**YOUR INSTRUCTIONS**
Only one stretch of the data below is wanted: the lines from the one with "refuses what the" through the one with "app_name := name;", repeated exactly.

****

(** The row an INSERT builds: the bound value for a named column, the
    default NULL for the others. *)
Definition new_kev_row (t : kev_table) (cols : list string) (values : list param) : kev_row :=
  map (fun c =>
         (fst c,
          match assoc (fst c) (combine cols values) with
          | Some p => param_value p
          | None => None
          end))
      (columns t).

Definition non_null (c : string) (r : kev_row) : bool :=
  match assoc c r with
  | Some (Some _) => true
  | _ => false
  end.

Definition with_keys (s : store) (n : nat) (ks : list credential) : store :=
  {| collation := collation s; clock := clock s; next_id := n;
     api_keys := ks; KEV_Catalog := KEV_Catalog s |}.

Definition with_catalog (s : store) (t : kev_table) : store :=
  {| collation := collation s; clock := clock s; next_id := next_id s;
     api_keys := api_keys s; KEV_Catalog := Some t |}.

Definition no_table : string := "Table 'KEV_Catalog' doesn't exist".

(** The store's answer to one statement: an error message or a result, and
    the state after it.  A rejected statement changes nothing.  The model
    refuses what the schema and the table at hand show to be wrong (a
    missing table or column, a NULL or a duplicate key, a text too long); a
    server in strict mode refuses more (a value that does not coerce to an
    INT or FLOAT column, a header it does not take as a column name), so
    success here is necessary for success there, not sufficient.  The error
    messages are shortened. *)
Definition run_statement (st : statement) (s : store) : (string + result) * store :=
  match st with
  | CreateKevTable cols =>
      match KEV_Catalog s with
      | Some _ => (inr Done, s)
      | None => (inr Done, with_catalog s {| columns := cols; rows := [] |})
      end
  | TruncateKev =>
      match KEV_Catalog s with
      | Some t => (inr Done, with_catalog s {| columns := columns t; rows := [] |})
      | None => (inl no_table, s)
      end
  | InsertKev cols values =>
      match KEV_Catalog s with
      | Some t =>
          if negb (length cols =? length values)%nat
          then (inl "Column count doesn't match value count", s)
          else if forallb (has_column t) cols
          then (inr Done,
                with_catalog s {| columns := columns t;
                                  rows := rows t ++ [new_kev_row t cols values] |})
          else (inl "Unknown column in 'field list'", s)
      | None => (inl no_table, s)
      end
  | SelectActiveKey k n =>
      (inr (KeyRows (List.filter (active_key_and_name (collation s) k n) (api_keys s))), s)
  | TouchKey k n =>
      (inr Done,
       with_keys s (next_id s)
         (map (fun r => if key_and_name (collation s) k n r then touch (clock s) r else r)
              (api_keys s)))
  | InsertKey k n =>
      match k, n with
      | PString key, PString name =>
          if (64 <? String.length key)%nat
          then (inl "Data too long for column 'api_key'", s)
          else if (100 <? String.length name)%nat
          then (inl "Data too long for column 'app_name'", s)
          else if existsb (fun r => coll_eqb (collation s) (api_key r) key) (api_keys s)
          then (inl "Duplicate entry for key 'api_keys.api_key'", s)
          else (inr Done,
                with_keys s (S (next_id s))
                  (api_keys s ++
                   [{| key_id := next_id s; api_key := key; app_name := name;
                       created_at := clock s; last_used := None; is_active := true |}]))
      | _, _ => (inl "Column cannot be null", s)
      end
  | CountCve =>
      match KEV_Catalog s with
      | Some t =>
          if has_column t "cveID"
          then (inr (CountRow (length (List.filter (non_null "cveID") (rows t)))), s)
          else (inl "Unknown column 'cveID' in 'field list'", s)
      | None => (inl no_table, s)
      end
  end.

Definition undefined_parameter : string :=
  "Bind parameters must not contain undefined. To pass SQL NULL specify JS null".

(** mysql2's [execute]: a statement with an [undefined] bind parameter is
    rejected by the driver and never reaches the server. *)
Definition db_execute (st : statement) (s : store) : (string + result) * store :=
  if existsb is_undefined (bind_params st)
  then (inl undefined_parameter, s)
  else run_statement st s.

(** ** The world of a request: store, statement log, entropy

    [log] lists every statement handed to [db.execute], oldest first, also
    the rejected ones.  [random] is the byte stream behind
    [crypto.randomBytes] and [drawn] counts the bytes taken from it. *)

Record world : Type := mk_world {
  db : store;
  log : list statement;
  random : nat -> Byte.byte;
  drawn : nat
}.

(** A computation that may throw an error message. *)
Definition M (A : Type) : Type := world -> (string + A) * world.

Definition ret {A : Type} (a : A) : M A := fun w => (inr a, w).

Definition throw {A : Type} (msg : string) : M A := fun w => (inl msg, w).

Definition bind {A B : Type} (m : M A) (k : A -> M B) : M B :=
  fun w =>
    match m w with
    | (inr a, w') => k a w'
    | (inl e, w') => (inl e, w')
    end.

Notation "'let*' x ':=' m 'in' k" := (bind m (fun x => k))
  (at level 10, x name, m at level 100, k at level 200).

****

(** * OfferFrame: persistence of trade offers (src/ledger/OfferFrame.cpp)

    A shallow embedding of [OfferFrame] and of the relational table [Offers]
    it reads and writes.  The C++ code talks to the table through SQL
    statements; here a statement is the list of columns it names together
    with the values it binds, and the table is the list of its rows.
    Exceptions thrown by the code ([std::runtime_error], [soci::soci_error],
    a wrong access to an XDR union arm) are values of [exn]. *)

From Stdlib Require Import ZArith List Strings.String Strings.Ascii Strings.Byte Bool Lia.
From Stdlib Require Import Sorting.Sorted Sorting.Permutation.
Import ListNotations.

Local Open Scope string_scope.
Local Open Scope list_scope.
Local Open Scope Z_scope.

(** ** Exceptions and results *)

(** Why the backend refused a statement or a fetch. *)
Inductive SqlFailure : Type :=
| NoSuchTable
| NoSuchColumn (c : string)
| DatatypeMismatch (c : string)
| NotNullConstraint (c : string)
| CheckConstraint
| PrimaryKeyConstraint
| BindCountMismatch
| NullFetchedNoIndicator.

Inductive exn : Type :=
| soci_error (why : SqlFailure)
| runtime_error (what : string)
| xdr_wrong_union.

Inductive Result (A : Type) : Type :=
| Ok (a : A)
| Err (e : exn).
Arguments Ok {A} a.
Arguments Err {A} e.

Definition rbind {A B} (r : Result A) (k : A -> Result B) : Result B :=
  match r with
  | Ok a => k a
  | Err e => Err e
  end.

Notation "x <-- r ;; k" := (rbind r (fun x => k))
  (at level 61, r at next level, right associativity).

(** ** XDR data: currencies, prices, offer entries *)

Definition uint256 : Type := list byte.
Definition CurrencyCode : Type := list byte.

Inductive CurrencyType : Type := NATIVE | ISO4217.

****

**FINISHED TASK**
    refuses what the schema and the table at hand show to be wrong (a
    missing table or column, a NULL or a duplicate key, a text too long); a
    server in strict mode refuses more (a value that does not coerce to an
    INT or FLOAT column, a header it does not take as a column name), so
    success here is necessary for success there, not sufficient.  The error
    messages are shortened. *)
Definition run_statement (st : statement) (s : store) : (string + result) * store :=
  match st with
  | CreateKevTable cols =>
      match KEV_Catalog s with
      | Some _ => (inr Done, s)
      | None => (inr Done, with_catalog s {| columns := cols; rows := [] |})
      end
  | TruncateKev =>
      match KEV_Catalog s with
      | Some t => (inr Done, with_catalog s {| columns := columns t; rows := [] |})
      | None => (inl no_table, s)
      end
  | InsertKev cols values =>
      match KEV_Catalog s with
      | Some t =>
          if negb (length cols =? length values)%nat
          then (inl "Column count doesn't match value count", s)
          else if forallb (has_column t) cols
          then (inr Done,
                with_catalog s {| columns := columns t;
                                  rows := rows t ++ [new_kev_row t cols values] |})
          else (inl "Unknown column in 'field list'", s)
      | None => (inl no_table, s)
      end
  | SelectActiveKey k n =>
      (inr (KeyRows (List.filter (active_key_and_name (collation s) k n) (api_keys s))), s)
  | TouchKey k n =>
      (inr Done,
       with_keys s (next_id s)
         (map (fun r => if key_and_name (collation s) k n r then touch (clock s) r else r)
              (api_keys s)))
  | InsertKey k n =>
      match k, n with
      | PString key, PString name =>
          if (64 <? String.length key)%nat
          then (inl "Data too long for column 'api_key'", s)
          else if (100 <? String.length name)%nat
          then (inl "Data too long for column 'app_name'", s)
          else if existsb (fun r => coll_eqb (collation s) (api_key r) key) (api_keys s)
          then (inl "Duplicate entry for key 'api_keys.api_key'", s)
          else (inr Done,
                with_keys s (S (next_id s))
                  (api_keys s ++
                   [{| key_id := next_id s; api_key := key; app_name := name;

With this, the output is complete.